*Data:*
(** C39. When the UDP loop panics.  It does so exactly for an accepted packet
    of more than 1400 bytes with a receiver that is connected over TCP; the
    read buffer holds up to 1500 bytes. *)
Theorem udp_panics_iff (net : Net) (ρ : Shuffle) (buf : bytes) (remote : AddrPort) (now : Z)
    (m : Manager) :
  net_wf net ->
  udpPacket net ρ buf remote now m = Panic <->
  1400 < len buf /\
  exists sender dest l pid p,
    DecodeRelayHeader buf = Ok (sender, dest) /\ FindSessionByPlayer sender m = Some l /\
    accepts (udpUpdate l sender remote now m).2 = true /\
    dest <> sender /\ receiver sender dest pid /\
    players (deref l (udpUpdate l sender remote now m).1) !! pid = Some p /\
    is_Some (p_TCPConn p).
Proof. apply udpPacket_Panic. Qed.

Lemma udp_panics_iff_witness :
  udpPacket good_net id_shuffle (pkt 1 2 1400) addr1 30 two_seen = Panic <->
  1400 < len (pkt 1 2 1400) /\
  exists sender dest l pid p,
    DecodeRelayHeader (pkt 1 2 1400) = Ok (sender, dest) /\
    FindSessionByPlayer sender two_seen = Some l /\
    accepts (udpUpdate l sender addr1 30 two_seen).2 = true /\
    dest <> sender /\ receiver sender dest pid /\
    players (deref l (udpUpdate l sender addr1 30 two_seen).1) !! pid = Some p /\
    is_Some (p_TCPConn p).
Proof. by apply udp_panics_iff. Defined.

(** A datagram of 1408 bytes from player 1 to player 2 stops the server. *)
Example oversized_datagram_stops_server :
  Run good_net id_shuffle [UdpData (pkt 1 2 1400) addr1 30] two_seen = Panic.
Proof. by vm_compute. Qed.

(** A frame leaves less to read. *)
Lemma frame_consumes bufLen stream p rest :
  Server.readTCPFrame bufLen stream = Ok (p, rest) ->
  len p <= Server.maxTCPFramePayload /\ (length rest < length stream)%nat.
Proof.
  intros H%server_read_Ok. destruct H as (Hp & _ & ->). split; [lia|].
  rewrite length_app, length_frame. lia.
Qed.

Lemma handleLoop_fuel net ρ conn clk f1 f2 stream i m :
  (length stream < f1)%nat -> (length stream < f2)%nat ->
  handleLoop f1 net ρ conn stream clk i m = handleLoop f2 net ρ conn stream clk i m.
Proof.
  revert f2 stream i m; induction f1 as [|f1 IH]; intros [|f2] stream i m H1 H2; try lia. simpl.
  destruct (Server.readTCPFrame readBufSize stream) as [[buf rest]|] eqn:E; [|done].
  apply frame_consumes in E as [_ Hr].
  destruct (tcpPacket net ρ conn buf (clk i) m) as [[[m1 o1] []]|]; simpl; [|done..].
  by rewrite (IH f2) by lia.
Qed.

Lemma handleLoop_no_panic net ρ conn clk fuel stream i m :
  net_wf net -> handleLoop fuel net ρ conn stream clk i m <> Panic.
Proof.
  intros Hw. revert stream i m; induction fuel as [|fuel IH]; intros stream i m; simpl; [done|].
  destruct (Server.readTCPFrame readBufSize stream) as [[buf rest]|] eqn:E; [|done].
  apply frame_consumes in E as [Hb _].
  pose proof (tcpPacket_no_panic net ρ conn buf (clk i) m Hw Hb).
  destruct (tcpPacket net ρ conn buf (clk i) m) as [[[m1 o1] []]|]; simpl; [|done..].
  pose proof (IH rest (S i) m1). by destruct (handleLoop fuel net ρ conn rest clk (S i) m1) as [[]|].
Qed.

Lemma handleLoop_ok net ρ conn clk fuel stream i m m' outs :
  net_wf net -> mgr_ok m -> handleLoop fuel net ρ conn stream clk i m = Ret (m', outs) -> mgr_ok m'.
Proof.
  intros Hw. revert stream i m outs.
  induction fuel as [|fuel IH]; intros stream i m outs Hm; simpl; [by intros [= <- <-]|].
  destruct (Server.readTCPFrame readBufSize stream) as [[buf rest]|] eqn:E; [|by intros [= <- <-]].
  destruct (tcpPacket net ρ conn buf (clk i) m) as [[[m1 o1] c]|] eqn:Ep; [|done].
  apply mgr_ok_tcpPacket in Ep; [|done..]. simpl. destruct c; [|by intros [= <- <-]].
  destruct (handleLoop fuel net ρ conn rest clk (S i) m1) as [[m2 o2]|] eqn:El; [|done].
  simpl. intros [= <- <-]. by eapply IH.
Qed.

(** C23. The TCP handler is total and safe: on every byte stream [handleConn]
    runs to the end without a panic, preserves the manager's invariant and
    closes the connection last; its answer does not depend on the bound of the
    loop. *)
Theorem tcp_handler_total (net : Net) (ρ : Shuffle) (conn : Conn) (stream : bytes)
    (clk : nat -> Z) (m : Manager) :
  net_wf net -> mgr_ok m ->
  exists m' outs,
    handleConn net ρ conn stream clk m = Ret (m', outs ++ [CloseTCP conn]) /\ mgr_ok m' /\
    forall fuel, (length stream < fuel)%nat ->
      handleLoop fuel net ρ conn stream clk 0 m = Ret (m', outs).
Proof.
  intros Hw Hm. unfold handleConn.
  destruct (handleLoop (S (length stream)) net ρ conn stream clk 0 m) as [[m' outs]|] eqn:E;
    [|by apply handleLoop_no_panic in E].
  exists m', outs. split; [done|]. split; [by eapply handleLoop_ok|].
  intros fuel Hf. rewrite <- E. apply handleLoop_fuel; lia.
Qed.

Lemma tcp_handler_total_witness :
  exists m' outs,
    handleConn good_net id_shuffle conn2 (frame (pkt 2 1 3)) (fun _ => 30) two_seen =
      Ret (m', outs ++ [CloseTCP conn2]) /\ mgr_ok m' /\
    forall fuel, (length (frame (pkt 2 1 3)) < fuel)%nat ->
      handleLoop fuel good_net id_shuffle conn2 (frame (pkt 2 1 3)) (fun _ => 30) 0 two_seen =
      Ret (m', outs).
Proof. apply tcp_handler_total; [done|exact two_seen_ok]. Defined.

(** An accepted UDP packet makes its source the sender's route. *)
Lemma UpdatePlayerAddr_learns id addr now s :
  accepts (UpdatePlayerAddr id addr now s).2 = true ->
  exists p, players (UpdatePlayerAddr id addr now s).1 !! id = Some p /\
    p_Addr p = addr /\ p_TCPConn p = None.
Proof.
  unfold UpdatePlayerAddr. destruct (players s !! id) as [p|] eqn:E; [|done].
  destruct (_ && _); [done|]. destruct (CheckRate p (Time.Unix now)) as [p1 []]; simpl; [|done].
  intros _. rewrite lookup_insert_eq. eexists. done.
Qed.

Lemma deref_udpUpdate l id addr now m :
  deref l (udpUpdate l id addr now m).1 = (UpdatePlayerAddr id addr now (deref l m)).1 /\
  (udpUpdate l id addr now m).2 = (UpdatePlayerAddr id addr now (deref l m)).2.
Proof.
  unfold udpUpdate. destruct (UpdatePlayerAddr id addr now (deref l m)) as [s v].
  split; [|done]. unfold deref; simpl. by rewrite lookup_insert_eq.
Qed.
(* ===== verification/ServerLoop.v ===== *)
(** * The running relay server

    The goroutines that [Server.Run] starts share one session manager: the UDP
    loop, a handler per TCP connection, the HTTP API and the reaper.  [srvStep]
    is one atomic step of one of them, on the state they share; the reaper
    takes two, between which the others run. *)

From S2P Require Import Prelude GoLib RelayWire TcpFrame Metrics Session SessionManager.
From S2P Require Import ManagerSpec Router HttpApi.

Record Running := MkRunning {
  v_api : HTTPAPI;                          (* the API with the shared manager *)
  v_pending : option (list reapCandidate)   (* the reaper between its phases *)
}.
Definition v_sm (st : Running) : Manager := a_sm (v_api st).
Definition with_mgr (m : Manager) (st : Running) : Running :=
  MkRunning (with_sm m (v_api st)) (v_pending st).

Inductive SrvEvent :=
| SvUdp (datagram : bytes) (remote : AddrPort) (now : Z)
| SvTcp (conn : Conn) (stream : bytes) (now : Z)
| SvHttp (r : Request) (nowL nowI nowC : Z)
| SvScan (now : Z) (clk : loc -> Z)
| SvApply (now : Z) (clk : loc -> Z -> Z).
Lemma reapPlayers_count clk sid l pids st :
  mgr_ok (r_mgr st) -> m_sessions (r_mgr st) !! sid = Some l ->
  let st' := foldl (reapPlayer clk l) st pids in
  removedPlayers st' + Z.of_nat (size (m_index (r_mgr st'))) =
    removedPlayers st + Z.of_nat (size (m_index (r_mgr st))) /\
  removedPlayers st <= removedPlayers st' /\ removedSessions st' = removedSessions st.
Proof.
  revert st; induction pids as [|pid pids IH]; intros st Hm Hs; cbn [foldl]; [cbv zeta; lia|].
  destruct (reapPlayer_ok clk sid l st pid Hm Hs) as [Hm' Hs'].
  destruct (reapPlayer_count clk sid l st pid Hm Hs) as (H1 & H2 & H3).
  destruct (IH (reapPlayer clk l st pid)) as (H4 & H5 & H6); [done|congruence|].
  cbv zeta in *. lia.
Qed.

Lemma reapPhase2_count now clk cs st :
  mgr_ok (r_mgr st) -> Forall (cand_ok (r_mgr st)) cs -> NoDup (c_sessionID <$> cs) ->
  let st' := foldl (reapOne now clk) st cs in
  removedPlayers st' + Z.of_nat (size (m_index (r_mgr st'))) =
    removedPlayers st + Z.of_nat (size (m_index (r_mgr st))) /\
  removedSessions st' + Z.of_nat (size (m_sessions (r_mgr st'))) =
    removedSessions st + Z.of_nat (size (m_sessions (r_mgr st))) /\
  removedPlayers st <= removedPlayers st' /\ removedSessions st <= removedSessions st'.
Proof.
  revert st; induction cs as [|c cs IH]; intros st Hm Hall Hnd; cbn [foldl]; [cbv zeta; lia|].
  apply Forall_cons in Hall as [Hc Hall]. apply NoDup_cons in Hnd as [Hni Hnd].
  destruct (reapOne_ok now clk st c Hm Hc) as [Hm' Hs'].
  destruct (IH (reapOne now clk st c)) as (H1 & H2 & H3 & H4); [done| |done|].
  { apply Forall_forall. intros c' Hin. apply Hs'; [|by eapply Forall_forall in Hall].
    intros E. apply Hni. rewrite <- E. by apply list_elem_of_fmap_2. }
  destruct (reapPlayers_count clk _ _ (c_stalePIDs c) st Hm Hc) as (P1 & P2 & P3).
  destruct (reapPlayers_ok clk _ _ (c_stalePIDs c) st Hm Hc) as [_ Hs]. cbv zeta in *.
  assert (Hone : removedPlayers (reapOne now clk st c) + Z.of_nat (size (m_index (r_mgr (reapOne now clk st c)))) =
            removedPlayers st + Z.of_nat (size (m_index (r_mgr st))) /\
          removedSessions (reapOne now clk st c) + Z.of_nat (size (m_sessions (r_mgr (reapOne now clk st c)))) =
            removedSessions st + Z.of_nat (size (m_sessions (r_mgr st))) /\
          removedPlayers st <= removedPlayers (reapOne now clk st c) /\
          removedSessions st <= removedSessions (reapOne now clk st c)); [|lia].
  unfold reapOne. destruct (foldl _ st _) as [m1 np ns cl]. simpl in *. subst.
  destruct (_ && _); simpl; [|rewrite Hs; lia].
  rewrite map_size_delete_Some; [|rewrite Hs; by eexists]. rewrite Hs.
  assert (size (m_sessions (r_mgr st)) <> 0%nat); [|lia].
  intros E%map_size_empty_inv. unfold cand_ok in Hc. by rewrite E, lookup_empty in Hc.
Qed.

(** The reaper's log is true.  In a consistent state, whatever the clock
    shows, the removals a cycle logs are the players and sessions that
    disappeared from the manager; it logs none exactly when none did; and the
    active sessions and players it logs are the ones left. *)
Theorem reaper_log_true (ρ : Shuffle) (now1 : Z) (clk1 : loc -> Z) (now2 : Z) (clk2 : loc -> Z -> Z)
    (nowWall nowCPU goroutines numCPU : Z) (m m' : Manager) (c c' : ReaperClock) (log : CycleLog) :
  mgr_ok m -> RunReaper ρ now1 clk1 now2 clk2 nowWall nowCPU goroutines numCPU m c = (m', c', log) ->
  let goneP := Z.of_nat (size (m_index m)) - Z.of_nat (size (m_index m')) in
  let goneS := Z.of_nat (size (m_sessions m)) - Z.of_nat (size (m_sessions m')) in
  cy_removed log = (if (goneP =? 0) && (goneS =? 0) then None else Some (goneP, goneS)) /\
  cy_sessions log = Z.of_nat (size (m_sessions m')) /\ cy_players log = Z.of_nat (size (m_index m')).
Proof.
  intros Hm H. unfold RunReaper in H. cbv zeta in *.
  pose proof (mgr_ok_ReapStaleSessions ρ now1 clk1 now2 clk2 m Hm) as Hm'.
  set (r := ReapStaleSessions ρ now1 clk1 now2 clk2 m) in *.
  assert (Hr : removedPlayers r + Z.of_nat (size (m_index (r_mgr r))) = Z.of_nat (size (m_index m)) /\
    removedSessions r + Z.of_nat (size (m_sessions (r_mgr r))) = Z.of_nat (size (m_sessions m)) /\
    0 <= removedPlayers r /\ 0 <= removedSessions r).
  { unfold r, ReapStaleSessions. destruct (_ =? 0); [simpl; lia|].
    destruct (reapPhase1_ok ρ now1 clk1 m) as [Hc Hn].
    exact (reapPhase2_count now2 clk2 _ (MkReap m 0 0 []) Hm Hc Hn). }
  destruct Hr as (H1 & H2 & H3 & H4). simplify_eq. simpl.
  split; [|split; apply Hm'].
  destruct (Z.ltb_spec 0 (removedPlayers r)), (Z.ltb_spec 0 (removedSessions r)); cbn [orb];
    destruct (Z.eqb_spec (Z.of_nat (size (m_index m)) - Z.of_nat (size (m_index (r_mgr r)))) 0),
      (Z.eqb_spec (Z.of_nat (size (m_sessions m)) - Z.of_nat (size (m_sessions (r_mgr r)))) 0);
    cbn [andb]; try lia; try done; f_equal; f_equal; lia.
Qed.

==

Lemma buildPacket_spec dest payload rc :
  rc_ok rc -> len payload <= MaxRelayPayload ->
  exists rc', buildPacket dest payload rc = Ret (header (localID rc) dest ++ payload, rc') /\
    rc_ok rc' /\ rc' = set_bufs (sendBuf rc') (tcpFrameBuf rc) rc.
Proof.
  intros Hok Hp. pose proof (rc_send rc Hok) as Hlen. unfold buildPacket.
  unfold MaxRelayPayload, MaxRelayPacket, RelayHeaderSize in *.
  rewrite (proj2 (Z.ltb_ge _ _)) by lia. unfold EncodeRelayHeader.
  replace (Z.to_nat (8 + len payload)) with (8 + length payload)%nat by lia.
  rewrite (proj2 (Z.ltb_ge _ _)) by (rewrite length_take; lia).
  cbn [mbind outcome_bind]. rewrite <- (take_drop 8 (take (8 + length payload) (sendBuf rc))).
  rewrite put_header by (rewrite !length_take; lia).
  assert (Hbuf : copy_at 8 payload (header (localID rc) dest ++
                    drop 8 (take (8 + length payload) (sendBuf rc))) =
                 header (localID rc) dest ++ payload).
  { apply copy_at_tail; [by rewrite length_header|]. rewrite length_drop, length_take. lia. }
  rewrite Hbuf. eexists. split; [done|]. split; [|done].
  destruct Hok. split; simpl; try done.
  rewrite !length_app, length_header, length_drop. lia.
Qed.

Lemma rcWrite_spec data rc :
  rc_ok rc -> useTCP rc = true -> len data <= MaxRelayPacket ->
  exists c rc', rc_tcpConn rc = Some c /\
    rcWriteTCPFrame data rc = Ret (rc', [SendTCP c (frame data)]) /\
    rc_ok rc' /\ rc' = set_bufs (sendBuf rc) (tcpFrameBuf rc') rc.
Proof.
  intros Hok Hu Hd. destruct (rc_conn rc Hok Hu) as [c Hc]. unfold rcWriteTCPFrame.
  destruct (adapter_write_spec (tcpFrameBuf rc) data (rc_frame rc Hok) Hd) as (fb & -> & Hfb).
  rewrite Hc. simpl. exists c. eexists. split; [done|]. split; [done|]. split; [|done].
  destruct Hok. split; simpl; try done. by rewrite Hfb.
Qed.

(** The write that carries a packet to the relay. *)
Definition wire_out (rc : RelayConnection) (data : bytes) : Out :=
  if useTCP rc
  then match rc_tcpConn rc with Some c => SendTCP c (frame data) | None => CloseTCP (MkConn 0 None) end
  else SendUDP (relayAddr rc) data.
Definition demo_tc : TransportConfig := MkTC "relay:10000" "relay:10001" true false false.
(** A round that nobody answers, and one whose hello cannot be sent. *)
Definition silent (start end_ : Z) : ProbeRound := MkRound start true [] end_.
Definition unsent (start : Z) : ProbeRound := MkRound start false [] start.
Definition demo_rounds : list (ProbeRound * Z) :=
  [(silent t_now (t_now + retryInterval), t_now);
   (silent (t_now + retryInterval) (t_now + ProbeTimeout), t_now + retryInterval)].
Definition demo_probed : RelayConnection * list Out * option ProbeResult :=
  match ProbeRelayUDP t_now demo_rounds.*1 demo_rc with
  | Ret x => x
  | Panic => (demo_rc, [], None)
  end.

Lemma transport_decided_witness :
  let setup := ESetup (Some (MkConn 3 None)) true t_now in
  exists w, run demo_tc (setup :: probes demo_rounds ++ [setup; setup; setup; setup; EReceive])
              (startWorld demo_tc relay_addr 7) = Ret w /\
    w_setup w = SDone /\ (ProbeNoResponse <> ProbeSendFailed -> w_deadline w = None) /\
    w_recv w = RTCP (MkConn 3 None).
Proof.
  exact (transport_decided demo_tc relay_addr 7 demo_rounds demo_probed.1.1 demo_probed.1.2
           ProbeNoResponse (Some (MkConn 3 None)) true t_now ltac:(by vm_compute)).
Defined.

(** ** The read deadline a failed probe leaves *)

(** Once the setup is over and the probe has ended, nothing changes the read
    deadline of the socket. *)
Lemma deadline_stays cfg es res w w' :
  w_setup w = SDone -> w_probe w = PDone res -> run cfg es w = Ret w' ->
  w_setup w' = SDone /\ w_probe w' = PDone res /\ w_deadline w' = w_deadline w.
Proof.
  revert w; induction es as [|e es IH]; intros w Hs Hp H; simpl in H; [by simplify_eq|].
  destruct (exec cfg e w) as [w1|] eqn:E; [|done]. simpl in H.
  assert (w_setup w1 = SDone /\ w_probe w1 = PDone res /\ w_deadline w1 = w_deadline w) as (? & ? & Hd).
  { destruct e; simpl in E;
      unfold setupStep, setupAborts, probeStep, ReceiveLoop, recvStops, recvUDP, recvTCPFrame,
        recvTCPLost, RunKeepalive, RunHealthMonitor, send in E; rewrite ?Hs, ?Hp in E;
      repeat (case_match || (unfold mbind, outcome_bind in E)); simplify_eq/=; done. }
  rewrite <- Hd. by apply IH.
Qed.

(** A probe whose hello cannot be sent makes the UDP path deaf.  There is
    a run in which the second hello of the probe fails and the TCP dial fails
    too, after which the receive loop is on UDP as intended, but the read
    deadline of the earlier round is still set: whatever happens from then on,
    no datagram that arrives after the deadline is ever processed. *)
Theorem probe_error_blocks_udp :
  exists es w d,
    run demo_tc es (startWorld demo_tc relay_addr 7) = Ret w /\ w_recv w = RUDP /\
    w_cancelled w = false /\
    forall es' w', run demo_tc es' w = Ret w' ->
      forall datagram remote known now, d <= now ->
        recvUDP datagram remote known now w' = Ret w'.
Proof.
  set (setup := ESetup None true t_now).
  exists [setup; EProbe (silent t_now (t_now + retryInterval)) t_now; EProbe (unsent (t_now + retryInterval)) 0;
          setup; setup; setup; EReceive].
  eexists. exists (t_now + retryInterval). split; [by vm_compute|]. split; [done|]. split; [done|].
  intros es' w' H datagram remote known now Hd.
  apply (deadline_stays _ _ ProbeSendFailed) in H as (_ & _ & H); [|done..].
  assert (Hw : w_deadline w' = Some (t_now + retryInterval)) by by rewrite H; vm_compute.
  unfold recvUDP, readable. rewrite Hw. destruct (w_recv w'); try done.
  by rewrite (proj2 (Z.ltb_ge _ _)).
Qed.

--

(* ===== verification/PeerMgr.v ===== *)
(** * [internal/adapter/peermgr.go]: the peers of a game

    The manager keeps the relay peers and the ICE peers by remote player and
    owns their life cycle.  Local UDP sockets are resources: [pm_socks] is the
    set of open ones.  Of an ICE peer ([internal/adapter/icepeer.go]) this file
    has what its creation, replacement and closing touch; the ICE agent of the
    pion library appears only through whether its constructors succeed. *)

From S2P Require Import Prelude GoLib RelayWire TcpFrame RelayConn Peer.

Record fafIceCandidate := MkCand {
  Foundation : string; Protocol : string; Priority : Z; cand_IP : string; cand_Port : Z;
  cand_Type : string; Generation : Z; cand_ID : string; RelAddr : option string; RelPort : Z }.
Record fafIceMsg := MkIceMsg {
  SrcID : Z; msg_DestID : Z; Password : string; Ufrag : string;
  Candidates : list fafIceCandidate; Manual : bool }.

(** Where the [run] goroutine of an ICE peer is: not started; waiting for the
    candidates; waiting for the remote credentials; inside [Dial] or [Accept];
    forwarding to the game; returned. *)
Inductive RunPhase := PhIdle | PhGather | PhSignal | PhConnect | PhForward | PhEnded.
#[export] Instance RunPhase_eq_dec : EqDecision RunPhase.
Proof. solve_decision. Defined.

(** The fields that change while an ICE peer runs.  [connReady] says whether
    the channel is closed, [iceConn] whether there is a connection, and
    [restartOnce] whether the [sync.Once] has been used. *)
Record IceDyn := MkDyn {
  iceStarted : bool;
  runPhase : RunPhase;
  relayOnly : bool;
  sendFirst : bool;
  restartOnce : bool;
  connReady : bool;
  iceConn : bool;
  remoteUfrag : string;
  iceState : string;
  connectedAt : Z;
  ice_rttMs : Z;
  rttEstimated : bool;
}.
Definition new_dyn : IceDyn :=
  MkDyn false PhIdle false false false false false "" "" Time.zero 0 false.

*Task statement:* When a line among the entries above contains "PDone", copy it.

*Solution:*
  w_setup w = SDone -> w_probe w = PDone res -> run cfg es w = Ret w' ->
  w_setup w' = SDone /\ w_probe w' = PDone res /\ w_deadline w' = w_deadline w.
  assert (w_setup w1 = SDone /\ w_probe w1 = PDone res /\ w_deadline w1 = w_deadline w) as (? & ? & Hd).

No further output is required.